The WRA supports requiring counties to sell property and distribute any net proceeds to the former owner after acquiring the property through a property tax foreclosure.
In 2023, the U.S. Supreme Court unanimously ruled in Tyler v. Hennepin County that efforts by counties to retain net proceeds from foreclosure sales constitute an unconstitutional “taking.” Wisconsin law is generally consistent with the Court’s ruling after the passage of 2021 Wis. Act 216, which specifies that former property owners are entitled to the surplus proceeds following a sale of tax-deeded property at auction.
Wisconsin law, however, contains a potential loophole because it does not expressly require the county to sell tax-deeded property. Rather, surplus proceeds are due to the former owner only if the county decides to sell the property. Otherwise, the county can keep the property and use it for any purpose without providing just compensation to the former owner.
This legislation is aimed at closing the potential loophole by requiring counties to sell a property after foreclosing upon it. Requiring counties to sell property after foreclosure will help return any remaining equity in the property back to the former owner and ensure that counties are not engaging in an unconstitutional “taking,” as established in the Tyler case.
- Keeping property with a value greater than the tax debt owed is an unconstitutional taking.
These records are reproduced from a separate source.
(* ===== verification/CircuitsProps.v ===== *)
(** * What the circuits prove

    The constraints of each circuit as equations on its fields, and what
    follows: the equations are linear with a free blinding factor each, so a
    prover satisfies them for any public inputs and any amounts. *)
From stdpp Require Import base numbers list strings.
From Stdlib Require Import ZArith Lia Field Zmod.
From S2P Require Import Prelude Slices ZkField Circuits.
#[local] Open Scope Z_scope.

(** One operation of a synthesis, with what the constraint system promises. *)
Ltac proving_step law :=
  match goal with
  | Hm : in_setup_mode ?cs = false |- context [mbind _ _ ?cs] =>
      let cs' := fresh "cs" in let x := fresh "x" in let E := fresh "E" in
      let V := fresh "V" in let Hm' := fresh "Hm" in let Hs := fresh "Hs" in
      let Hi := fresh "Hi" in
      edestruct (fun v => law v cs Hm) as (cs' & x & E & V & Hm' & Hs & Hi);
      rewrite (M_bind_ok _ _ _ _ _ E); clear E
  end.
Ltac setup_step law :=
  match goal with
  | Hm : in_setup_mode ?cs = true |- context [mbind _ _ ?cs] =>
      let cs' := fresh "cs" in let x := fresh "x" in let E := fresh "E" in
      let Hm' := fresh "Hm" in
      edestruct (fun v => law v cs Hm) as (cs' & x & E & Hm');
      rewrite (M_bind_ok _ _ _ _ _ E); clear E
  end.
Ltac enforce_step :=
  match goal with
  | Hm : in_setup_mode ?cs = false |- context [mbind _ (enforce_equal ?a ?b) ?cs] =>
      let cs' := fresh "cs" in let E := fresh "E" in let Hm' := fresh "Hm" in
      let Hs := fresh "Hs" in let Hi := fresh "Hi" in
      destruct (enforce_equal_proving a b cs Hm) as (cs' & E & Hm' & Hs & Hi);
      rewrite (M_bind_ok _ _ _ _ _ E); clear E
  | Hm : in_setup_mode ?cs = true |- context [mbind _ (enforce_equal ?a ?b) ?cs] =>
      let cs' := fresh "cs" in let E := fresh "E" in let Hm' := fresh "Hm" in
      destruct (enforce_equal_setup a b cs Hm) as (cs' & E & Hm');
      rewrite (M_bind_ok _ _ _ _ _ E); clear E
  end.

Section circuits.
Context `{FL : FieldLib} {laws : @FieldLaws FL} {R1 : @R1csLib FL} {rlaws : @R1csLaws FL R1}.
#[local] Open Scope field_scope.
Add Field Fr_field_circuits : fr_field.

(** ** The constraints as equations *)
Lemma private_tx_exact iv ib ic ov ob oc nf ns f cs : in_setup_mode cs = false ->
  exists cs', private_tx_constraints (private_tx_new iv ib ic ov ob oc nf ns f) cs = (cs', Ok ()) /\
    is_satisfied cs' = is_satisfied cs && bool_decide (iv + ib = ic) && bool_decide (ov + ob = oc) &&
      bool_decide (iv = ov + f) && bool_decide (ic + ns = nf) /\
    instance_assignment cs' = (instance_assignment cs ++ [ic; oc; nf; f])%list.
Proof.
  intros Hm. unfold private_tx_constraints, private_tx_new, assigned.
  cbn [input_value input_blinding input_commitment output_value output_blinding output_commitment
    nullifier nullifier_secret fee ok_or].
  do 5 proving_step new_witness_proving. do 4 proving_step new_input_proving.
  do 3 enforce_step.
  match goal with |- context [enforce_equal ?a ?b ?c] =>
    destruct (enforce_equal_proving a b c ltac:(done)) as (cs' & E & Hm' & Hs' & Hi') end.
  exists cs'. split; [done|]. rewrite !var_add_value in *. subst. split; [congruence|].
  rewrite Hi'. repeat match goal with H : instance_assignment _ = _ |- _ => rewrite H; clear H end.
  by rewrite <- !app_assoc.
Qed.

Lemma balance_exact b bc mr bl cs : in_setup_mode cs = false ->
  exists cs', balance_constraints (balance_new b bc mr bl) cs = (cs', Ok ()) /\
    is_satisfied cs' = is_satisfied cs && bool_decide (b + bl = bc) /\
    instance_assignment cs' = (instance_assignment cs ++ [bc; mr])%list.
Proof.
  intros Hm. unfold balance_constraints, balance_new, assigned.
  cbn [balance balance_commitment minimum_required blinding ok_or].
  do 2 proving_step new_witness_proving. do 2 proving_step new_input_proving.
  match goal with |- context [enforce_equal ?a ?b ?c] =>
    destruct (enforce_equal_proving a b c ltac:(done)) as (cs' & E & Hm' & Hs' & Hi') end.
  exists cs'. split; [done|]. rewrite !var_add_value in *. subst. split; [congruence|].
  rewrite Hi'. repeat match goal with H : instance_assignment _ = _ |- _ => rewrite H; clear H end.
  by rewrite <- !app_assoc.
Qed.

Lemma compliance_exact id sig exp time am lim jur root prf cs : in_setup_mode cs = false ->
  exists cs', compliance_constraints
      (mkCompliance (Some id) sig (Some exp) (Some time) (Some am) (Some lim) jur root prf) cs =
      (cs', Ok ()) /\
    is_satisfied cs' = is_satisfied cs /\
    instance_assignment cs' = (instance_assignment cs ++ [id; time; lim])%list.
Proof.
  intros Hm. unfold compliance_constraints, assigned.
  cbn [identity_commitment current_time daily_limit kyc_expiry amount ok_or].
  do 3 proving_step new_input_proving. do 2 proving_step new_witness_proving.
  eexists. split; [done|]. split; [congruence|].
  repeat match goal with H : instance_assignment _ = _ |- _ => rewrite H; clear H end.
  by rewrite <- !app_assoc.
Qed.

Definition fsum (l : list Fr) : Fr := foldr fadd 0 l.

Lemma inclusion_loop_exact bits siblings n k cur cs : in_setup_mode cs = false ->
  length bits = (k + n)%nat -> length siblings = (k + n)%nat ->
  exists cs' x, inclusion_loop (seq k n) bits siblings cur cs = (cs', Ok x) /\
    var_value x = var_value cur + fsum (drop k siblings) /\ in_setup_mode cs' = false /\
    is_satisfied cs' = is_satisfied cs /\ instance_assignment cs' = instance_assignment cs.
Proof.
  revert k cur cs. induction n as [|n IH]; intros k cur cs Hm Hb Hs; cbn [seq inclusion_loop].
  - exists cs, cur. rewrite drop_ge by lia. repeat split; try done. cbn [fsum foldr]. ring.
  - destruct (lookup_lt_is_Some_2 siblings k ltac:(lia)) as [sib Hsib].
    destruct (lookup_lt_is_Some_2 bits k ltac:(lia)) as [bit Hbit].
    rewrite (index_at_ok _ _ _ Hsib), (index_at_ok _ _ _ Hbit).
    proving_step new_witness_proving. proving_step new_boolean_proving.
    destruct (conditionally_select_proving x0 x cur cs1 ltac:(done))
      as (cs2 & l & E & Vl & Hm2 & Hs2 & Hi2).
    rewrite (M_bind_ok _ _ _ _ _ E). clear E.
    destruct (conditionally_select_proving x0 cur x cs2 ltac:(done))
      as (cs3 & r & E & Vr & Hm3 & Hs3 & Hi3).
    rewrite (M_bind_ok _ _ _ _ _ E). clear E.
    destruct (IH (S k) (var_add l r) cs3 Hm3 ltac:(lia) ltac:(lia))
      as (cs' & z & E & Vz & Hm' & Hs' & Hi').
    exists cs', z. split; [done|]. split; [|repeat split; congruence].
    rewrite Vz, var_add_value, Vl, Vr, (drop_S _ _ _ Hsib).
    change (fsum (sib :: drop (S k) siblings)) with (sib + fsum (drop (S k) siblings)).
    destruct (bool_value x0); rewrite V; ring.
Qed.

Lemma inclusion_exact leaf root bits siblings c cs : in_setup_mode cs = false ->
  inclusion_new leaf root bits siblings (length siblings) = Ok c ->
  exists cs', inclusion_constraints c cs = (cs', Ok ()) /\
    is_satisfied cs' = is_satisfied cs && bool_decide (leaf + fsum siblings = root) /\
    instance_assignment cs' = (instance_assignment cs ++ [root])%list.
Proof.
  intros Hm. unfold inclusion_new. case_decide as Hb; [|done]. rewrite decide_True by done.
  intros [= <-]. unfold inclusion_constraints, assigned.
  cbn [mi_leaf mi_root mi_path_indices mi_siblings mi_depth ok_or default from_option].
  proving_step new_witness_proving. proving_step new_input_proving.
  destruct (inclusion_loop_exact bits siblings (length siblings) 0 x cs1 ltac:(done) Hb eq_refl)
    as (cs2 & y & E & Vy & Hm2 & Hs2 & Hi2).
  rewrite (M_bind_ok _ _ _ _ _ E). clear E.
  destruct (enforce_equal_proving y x0 cs2 Hm2) as (cs' & E & Hm' & Hs' & Hi').
  exists cs'. split; [done|]. rewrite Vy, V, V0, drop_0 in Hs'. split; congruence.
Qed.

(** ** Theorems *)

(** The constraints of the private-transaction circuit are exactly the four
    equations of the source, its public inputs are those four values in the
    order the prover and the verifier use, and its setup needs no values while
    a proof without them stops with [AssignmentMissing]. *)
Theorem private_transaction_circuit_exact iv ib ic ov ob oc nf ns f cs :
  (in_setup_mode cs = false ->
    exists cs', private_tx_constraints (private_tx_new iv ib ic ov ob oc nf ns f) cs = (cs', Ok ()) /\
      (is_satisfied cs' = true <-> is_satisfied cs = true /\
        ic = iv + ib /\ oc = ov + ob /\ iv = ov + f /\ nf = ic + ns) /\
      instance_assignment cs' = (instance_assignment cs ++ [ic; oc; nf; f])%list) /\
  (in_setup_mode cs = false ->
    (private_tx_constraints private_tx_empty cs).2 = Err AssignmentMissing) /\
  (in_setup_mode cs = true -> (private_tx_constraints private_tx_empty cs).2 = Ok ()).
Proof.
  split; [|split].
  - intros Hm. destruct (private_tx_exact iv ib ic ov ob oc nf ns f cs Hm) as (cs' & E & Hs & Hi).
    exists cs'. split; [done|]. split; [|done].
    rewrite Hs, !andb_true_iff, !bool_decide_eq_true. intuition congruence.
  - intros Hm. unfold private_tx_constraints. simpl.
    destruct (new_witness_missing AssignmentMissing cs Hm) as [cs' E].
    by rewrite (M_bind_err _ _ _ _ _ E).
  - intros Hm. unfold private_tx_constraints.
    do 5 setup_step new_witness_setup. do 4 setup_step new_input_setup. do 3 enforce_step.
    match goal with |- context [enforce_equal ?a ?b ?c] =>
      by destruct (enforce_equal_setup a b c ltac:(done)) as (cs' & -> & _) end.
Qed.

(** C23: no circuit constrains its public inputs.  For every choice of them and
    every claimed amount there is a private assignment that satisfies the
    constraints: the output of a private transaction may hold any value, the
    same input note has a valid spend for every nullifier, a balance is proved
    to reach any minimum, an expired or oversized compliance claim passes, and
    every Merkle root has a member at every position. *)
Theorem circuits_accept_every_statement cs : in_setup_mode cs = false -> is_satisfied cs = true ->
  (forall ic oc nf f ov, exists iv ib ob ns,
    is_satisfied (private_tx_constraints (private_tx_new iv ib ic ov ob oc nf ns f) cs).1 = true) /\
  (forall b bc mr, exists bl,
    is_satisfied (balance_constraints (balance_new b bc mr bl) cs).1 = true) /\
  (forall id sig exp time am lim jur root prf,
    is_satisfied (compliance_constraints (mkCompliance (Some id) sig (Some exp) (Some time)
      (Some am) (Some lim) jur root prf) cs).1 = true) /\
  (forall root bits siblings, length bits = length siblings -> exists leaf c,
    inclusion_new leaf root bits siblings (length siblings) = Ok c /\
    is_satisfied (inclusion_constraints c cs).1 = true).
Proof.
  intros Hm Hsat. split; [|split; [|split]].
  - intros ic oc nf f ov. exists (ov + f), (ic - (ov + f)), (oc - ov), (nf - ic).
    destruct (private_tx_exact (ov + f) (ic - (ov + f)) ic ov (oc - ov) oc nf (nf - ic) f cs Hm)
      as (cs' & -> & Hs & _). cbn [fst]. rewrite Hs, Hsat, !bool_decide_true; [done|ring..].
  - intros b bc mr. exists (bc - b).
    destruct (balance_exact b bc mr (bc - b) cs Hm) as (cs' & -> & Hs & _).
    cbn [fst]. rewrite Hs, Hsat, bool_decide_true; [done|ring].
  - intros. destruct (compliance_exact id sig exp time am lim jur root prf cs Hm)
      as (cs' & -> & Hs & _). cbn [fst]. by rewrite Hs.
  - intros root bits siblings Hl. exists (root - fsum siblings).
    assert (exists c, inclusion_new (root - fsum siblings) root bits siblings (length siblings) = Ok c)
      as [c Hc].
    { unfold inclusion_new. rewrite !decide_True by done. eauto. }
    exists c. split; [done|].
    destruct (inclusion_exact _ _ _ _ _ cs Hm Hc) as (cs' & -> & Hs & _).
    cbn [fst]. rewrite Hs, Hsat, bool_decide_true; [done|ring].
Qed.
End circuits.

(** ** Evaluations *)
Module Sample.
#[local] Existing Instance f17.
#[local] Existing Instance f17_laws.

(** A constraint system that keeps its mode, whether the constraints hold, and
    the public inputs; setup gives every variable the value zero. *)
Record Toy := mkToy { toy_setup : bool; toy_sat : bool; toy_inputs : list (Zmod 17) }.
Definition alloc {A} (zero : A) (o : outcome () A) : M Toy () A := fun cs =>
  if toy_setup cs then (cs, Ok zero) else (cs, o).
Definition alloc_input (o : outcome () (Zmod 17)) : M Toy () (Zmod 17) := fun cs =>
  if toy_setup cs then (cs, Ok Zmod.zero)
  else match o with
       | Ok v => (mkToy (toy_setup cs) (toy_sat cs) (toy_inputs cs ++ [v]), Ok v)
       | _ => (cs, o)
       end.
Definition toy_r1cs : @R1csLib f17 := {|
  CS := Toy; FpVar := Zmod 17; BoolVar := bool; SynthesisError := (); AssignmentMissing := ();
  new_witness := alloc Zmod.zero; new_input := alloc_input; new_boolean := alloc false;
  var_add := Zmod.add;
  enforce_equal a b := fun cs =>
    (mkToy (toy_setup cs) (toy_sat cs && @bool_decide (a = b) (zmod_eq_dec 17 a b)) (toy_inputs cs), Ok ());
  conditionally_select c t f := fun cs => (cs, Ok (if c then t else f));
  in_setup_mode := toy_setup; is_satisfied := toy_sat; instance_assignment := toy_inputs
|}.
Lemma toy_laws : @R1csLaws f17 toy_r1cs.
Proof.
  refine {| var_value := fun x : @FpVar f17 toy_r1cs => (x : Zmod 17);
            bool_value := fun b : @BoolVar f17 toy_r1cs => (b : bool) |}; simpl; [done|..];
    intros; unfold alloc, alloc_input; cbn [toy_setup toy_sat toy_inputs];
    try match goal with H : toy_setup ?cs = _ |- _ => rewrite H end;
    repeat eexists; done.
Defined.
Definition fr (n : Z) : Zmod 17 := Zmod.of_Z 17 n.
#[local] Existing Instance toy_r1cs.
#[local] Existing Instance toy_laws.

(** 100 = 90 + 10, with blinding factors 1 and 2 and secret 3. *)
Lemma private_transaction_circuit_exact_witness :
  is_satisfied (private_tx_constraints (private_tx_new (fr 100) (fr 1) (fr 101) (fr 90) (fr 2)
    (fr 92) (fr 104) (fr 3) (fr 10)) (mkToy false true [])).1 = true.
Proof.
  destruct (private_transaction_circuit_exact (R1 := toy_r1cs) (fr 100) (fr 1) (fr 101) (fr 90)
    (fr 2) (fr 92) (fr 104) (fr 3) (fr 10) (mkToy false true [])) as [H _].
  destruct (H eq_refl) as (cs' & -> & Hsat & _). apply Hsat.
  split; [reflexivity|]. repeat split; vm_compute; reflexivity.
Defined.

(** A note of 5 spent as 16. *)
Lemma circuits_accept_every_statement_witness : exists iv ib ob ns,
  is_satisfied (private_tx_constraints (private_tx_new iv ib (fr 5) (fr 16) ob
    (fr 0) (fr 9) ns (fr 0)) (mkToy false true [])).1 = true.
Proof.
  destruct (circuits_accept_every_statement (R1 := toy_r1cs) (mkToy false true []) eq_refl eq_refl)
    as [H _].
  apply H.
Defined.
End Sample.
- In Tyler, the U.S. Supreme Court held that an unconstitutional “taking” occurs when government keeps the remaining equity in a person’s property after a foreclosure.
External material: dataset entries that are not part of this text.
(* ===== verification/Sync.v ===== *)
(** * Synchronization (crates/nexus-network: sync.rs, protocol.rs, lib.rs)

    The network's messages, and [SyncManager] as a record with the DAG it
    shares; one definition per method.  The transaction provider is a function
    (the pool's lookup), the finalized tip the content of the shared cell.
    Adding a received vertex reads the clock, which is an argument. *)
From S2P Require Import Prelude Types Crypto Transaction Vertex Dag DagConverge Bft.
From stdpp Require Import base numbers list gmap sets strings.
From Stdlib Require Import ZArith Lia.
#[local] Open Scope Z_scope.

Inductive SyncRequest :=
  | GetVertices (hashes : list Hash)
  | GetVerticesSince (height limit : Z)
  | GetTransactions (hashes : list Hash)
  | GetTips
  | GetFinalized.
Inductive SyncResponse :=
  | Vertices (vs : list Vertex)
  | Transactions (txs : list Transaction)
  | Tips (hashes : list Hash)
  | FinalizedTip (hash : option Hash)
  | SyncError (msg : string).

Inductive NetworkMessage :=
  | NewTransaction (tx : Transaction)
  | NewVertex (v : Vertex)
  | ConsensusMessage (m : BftMessage)
  | RequestMessage (r : SyncRequest)
  | ResponseMessage (r : SyncResponse)
  | Ping (n : Z)
  | Pong (n : Z).

(** [NetworkError] *)
Inductive NetworkError :=
  | ConnectionFailed (msg : string)
  | PeerNotFound (msg : string)
  | ProtocolError (msg : string)
  | SerializationError (msg : string)
  | Timeout
  | ChannelClosed.

Inductive SyncState := Idle | Syncing | Synced.
#[export] Instance SyncState_eq_dec : EqDecision SyncState.
Proof. solve_decision. Defined.

Record SyncConfig := mkConfig {
  batch_size : Z;
  max_concurrent : Z;
  timeout : Z;
  min_peers : Z
}.
Definition default_config : SyncConfig := mkConfig 100 4 30 1.

Record SyncManager := mkSync {
  sync_config : SyncConfig;
  dag : Dag;
  sync_state : SyncState;
  pending_requests : list Hash;
  in_flight : Z;
  tx_provider : option (list Hash -> list Transaction);
  finalized_tip : option (option Hash)
}.
Definition new (config : SyncConfig) (d : Dag) : SyncManager :=
  mkSync config d Idle [] 0 None None.
Definition set_dag d m := mkSync (sync_config m) d (sync_state m) (pending_requests m)
  (in_flight m) (tx_provider m) (finalized_tip m).
Definition set_pending_requests ps m := mkSync (sync_config m) (dag m) (sync_state m) ps
  (in_flight m) (tx_provider m) (finalized_tip m).
Definition set_in_flight n m := mkSync (sync_config m) (dag m) (sync_state m)
  (pending_requests m) n (tx_provider m) (finalized_tip m).
Definition set_sync_state s m := mkSync (sync_config m) (dag m) s (pending_requests m)
  (in_flight m) (tx_provider m) (finalized_tip m).
Definition set_tx_provider f m := mkSync (sync_config m) (dag m) (sync_state m)
  (pending_requests m) (in_flight m) (Some f) (finalized_tip m).
Definition set_finalized_tip t m := mkSync (sync_config m) (dag m) (sync_state m)
  (pending_requests m) (in_flight m) (tx_provider m) (Some t).

Section sync.
Context `{HashOrder}.

(** The inner loop of [GetVerticesSince]: the vertices of one height, until
    [limit] are collected *)
Fixpoint collect_height (d : Dag) (limit : nat) (hashes : list Hash) (acc : list Vertex)
    : list Vertex :=
  match hashes with
  | [] => acc
  | hash :: hashes =>
      let acc := match get_vertex d hash with Some v => acc ++ [v] | None => acc end in
      if (limit <=? length acc)%nat then acc else collect_height d limit hashes acc
  end.
(** The outer loop *)
Fixpoint since_loop (fuel : nat) (d : Dag) (limit : nat) (current_height h : Z)
    (acc : list Vertex) : option (list Vertex) :=
  match fuel with
  | O => None
  | S fuel =>
      if (h <=? current_height) && (length acc <? limit)%nat
      then since_loop fuel d limit current_height (h +! 1)
             (collect_height d limit (get_vertices_at_height d h) acc)
      else Some acc
  end.
Definition vertices_since (d : Dag) (height limit : Z) : option (list Vertex) :=
  let current_height := latest_height d in
  since_loop (S (S (Z.to_nat current_height))) d (Z.to_nat limit) current_height (height +! 1) [].

Definition handle_request (m : SyncManager) (request : SyncRequest) : option SyncResponse :=
  match request with
  | GetVertices hashes => Some (Vertices (omap (get_vertex (dag m)) hashes))
  | GetVerticesSince height limit => Vertices <$> vertices_since (dag m) height limit
  | GetTransactions hashes =>
      Some (Transactions (match tx_provider m with
                          | Some provider => provider hashes
                          | None => []
                          end))
  | GetTips => Some (Tips (get_tips (dag m)))
  | GetFinalized =>
      Some (FinalizedTip (match finalized_tip m with Some tip => tip | None => None end))
  end.

Context `{CryptoLib}.

(** [handle_response] always returns [Ok]. *)
Definition handle_response (clock : nat -> Z) (m : SyncManager) (response : SyncResponse)
    : option SyncManager :=
  match response with
  | Vertices vs =>
      d ← add_vertices clock (dag m) vs;
      Some (set_in_flight (sat_sub64 (in_flight m) 1) (set_dag d m))
  | Tips tips =>
      Some (foldl (fun m tip =>
        match get_vertex (dag m) tip with
        | None => set_pending_requests (pending_requests m ++ [tip]) m
        | Some _ => m
        end) m tips)
  | SyncError _ => Some (set_in_flight (sat_sub64 (in_flight m) 1) m)
  | Transactions _ | FinalizedTip _ => Some m
  end.
End sync.

(** The loop of [next_request] that fills a batch, [n] being the room left *)
Fixpoint pop_batch (n : nat) (queue : list Hash) : list Hash * list Hash :=
  match n, queue with
  | S n, hash :: queue => let '(batch, queue) := pop_batch n queue in (hash :: batch, queue)
  | _, _ => ([], queue)
  end.
Definition next_request (m : SyncManager) : SyncManager * option SyncRequest :=
  if max_concurrent (sync_config m) <=? in_flight m then (m, None)
  else
    let '(batch, queue) := pop_batch (Z.to_nat (batch_size (sync_config m))) (pending_requests m) in
    let m := set_pending_requests queue m in
    match batch with
    | [] => (m, None)
    | _ => (set_in_flight (in_flight m +! 1) m, Some (GetVertices batch))
    end.

Definition is_synced (m : SyncManager) : bool := bool_decide (sync_state m = Synced).
Definition start_sync (m : SyncManager) : SyncManager := set_sync_state Syncing m.
Definition mark_synced (m : SyncManager) : SyncManager := set_sync_state Synced m.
- While Wisconsin law does not explicitly require a county to sell the property after acquiring title through foreclosure, such a practice would violate the constitutional principles recognized in Tyler if the value of the property exceeded the tax debt owed to the county.
- Foreclosure equity theft magnifies financial hardships.
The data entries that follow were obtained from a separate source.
(* ===== verification/Mempool.v ===== *)
(** * The mempool (crates/nexus-rpc/src/mempool.rs)

    Two views.  First each method as a function on the pool, as if it ran
    alone.  Then the methods as threads that take the two mutexes one after the
    other, in the order of the source: a thread is at a program point, and a
    step either acquires a mutex that no other thread is holding or does the
    work up to the next acquisition or the return, which drops the guards.  A
    mutex is held by the threads between its acquisition and its release. *)
From S2P Require Import Prelude Types Crypto Transaction.
From stdpp Require Import base numbers list gmap strings relations.
From Stdlib Require Import ZArith Lia.
#[local] Open Scope Z_scope.

Record Mempool := mkMempool {
  pending : list Transaction;
  by_hash : gmap Hash Transaction;
  max_size : nat
}.
Definition new (max_size : nat) : Mempool := mkMempool [] ∅ max_size.

Section mempool.
Context `{CryptoLib}.

(** ** The methods *)

(** The last lines of [add], both guards being held *)
Definition insert_pending (tx : Transaction) (m : Mempool) : Mempool * bool :=
  if (max_size m <=? length (pending m))%nat then (m, false)
  else (mkMempool (pending m ++ [tx]) (<[tx_hash tx := tx]> (by_hash m)) (max_size m), true).
Definition add (tx : Transaction) (m : Mempool) : Mempool * bool :=
  if decide (is_Some (by_hash m !! tx_hash tx)) then (m, false) else insert_pending tx m.

Definition get_by_hashes (hashes : list Hash) (m : Mempool) : list Transaction :=
  omap (fun h => by_hash m !! h) hashes.

Definition drain_batch (limit : nat) (m : Mempool) : Mempool * list Transaction :=
  let len := length (pending m) in
  let batch := take (Nat.min len limit) (pending m) in
  (mkMempool (drop (Nat.min len limit) (pending m))
     (foldl (fun by_hash tx => delete (tx_hash tx) by_hash) (by_hash m) batch) (max_size m), batch).

Definition len (m : Mempool) : nat := length (pending m).
Definition is_empty (m : Mempool) : bool := (len m =? 0)%nat.

Inductive Call :=
  | Add (tx : Transaction)
  | GetByHashes (hashes : list Hash)
  | DrainBatch (limit : nat)
  | Len.
Inductive Reply :=
  | Added (b : bool)
  | Found (txs : list Transaction)
  | Drained (txs : list Transaction)
  | Length (n : nat).
Definition exec (c : Call) (m : Mempool) : Mempool * Reply :=
  match c with
  | Add tx => let '(m, b) := add tx m in (m, Added b)
  | GetByHashes hashes => (m, Found (get_by_hashes hashes m))
  | DrainBatch limit => let '(m, txs) := drain_batch limit m in (m, Drained txs)
  | Len => (m, Length (len m))
  end.

(** ** The methods as threads *)
Inductive Mutex := PendingLock | ByHashLock.
#[export] Instance Mutex_eq_dec : EqDecision Mutex.
Proof. solve_decision. Defined.

(** Program points: before the first acquisition, after each acquisition, and
    (in [add]) between the lookup and the second acquisition. *)
Inductive Point :=
  | Start
  | HoldsFirst
  | Checked
  | HoldsBoth
  | Done (r : Reply).

(** The mutexes held at a point of a call *)
Definition held (c : Call) (p : Point) : list Mutex :=
  match c, p with
  | Add _, (HoldsFirst | Checked) => [ByHashLock]
  | Add _, HoldsBoth => [ByHashLock; PendingLock]
  | GetByHashes _, HoldsFirst => [ByHashLock]
  | DrainBatch _, HoldsFirst => [PendingLock]
  | DrainBatch _, HoldsBoth => [PendingLock; ByHashLock]
  | Len, HoldsFirst => [PendingLock]
  | _, _ => []
  end.
(** The mutex a thread is waiting for, and its point once it has it *)
Definition wants (c : Call) (p : Point) : option (Mutex * Point) :=
  match c, p with
  | Add _, Start => Some (ByHashLock, HoldsFirst)
  | Add _, Checked => Some (PendingLock, HoldsBoth)
  | GetByHashes _, Start => Some (ByHashLock, HoldsFirst)
  | DrainBatch _, Start => Some (PendingLock, HoldsFirst)
  | DrainBatch _, HoldsFirst => Some (ByHashLock, HoldsBoth)
  | Len, Start => Some (PendingLock, HoldsFirst)
  | _, _ => None
  end.
(** The work between two acquisitions, or up to the return *)
Definition work (c : Call) (p : Point) (m : Mempool) : option (Mempool * Point) :=
  match c, p with
  | Add tx, HoldsFirst =>
      Some (m, if decide (is_Some (by_hash m !! tx_hash tx)) then Done (Added false) else Checked)
  | Add tx, HoldsBoth => let '(m, b) := insert_pending tx m in Some (m, Done (Added b))
  | GetByHashes hashes, HoldsFirst => Some (m, Done (Found (get_by_hashes hashes m)))
  | DrainBatch limit, HoldsBoth =>
      let '(m, txs) := drain_batch limit m in Some (m, Done (Drained txs))
  | Len, HoldsFirst => Some (m, Done (Length (len m)))
  | _, _ => None
  end.

(** A pool shared by threads *)
Record Config := mkConfig { pool : Mempool; threads : list (Call * Point) }.
Definition initial (m : Mempool) (calls : list Call) : Config :=
  mkConfig m ((fun c => (c, Start)) <$> calls).
Definition free (l : Mutex) (ts : list (Call * Point)) : Prop :=
  Forall (fun t => l ∉ held t.1 t.2) ts.

Inductive step : Config -> Config -> Prop :=
  | step_acquire m ts i c p l p' :
      ts !! i = Some (c, p) -> wants c p = Some (l, p') -> free l ts ->
      step (mkConfig m ts) (mkConfig m (<[i := (c, p')]> ts))
  | step_work m ts i c p m' p' :
      ts !! i = Some (c, p) -> work c p m = Some (m', p') ->
      step (mkConfig m ts) (mkConfig m' (<[i := (c, p')]> ts)).
Definition steps : Config -> Config -> Prop := rtc step.
Definition finished (c : Config) : Prop :=
  Forall (fun t => exists r, t.2 = Done r) (threads c).
Definition stuck (c : Config) : Prop := ~ finished c /\ forall c', ~ step c c'.
End mempool.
- Allowing counties to keep property with a value greater than the tax debt owed would cause further financial hardship to families who lost their properties.
- Keeping the equity in an owner’s property makes such financial hardships even worse and could permanently prevent the owner from financial recovery.
- Counties should not be given the option to keep someone’s property.
- Under current law, counties have unilateral authority to decide whether to sell or keep someone’s property acquired through property tax foreclosure.
- Property owners should not have to rely on bureaucratic goodwill to receive the compensation to which they are constitutionally entitled.
- Allowing counties to profit by keeping property with a value greater than the tax debt owed would be a financial windfall for the county at the expense of the affected property owner.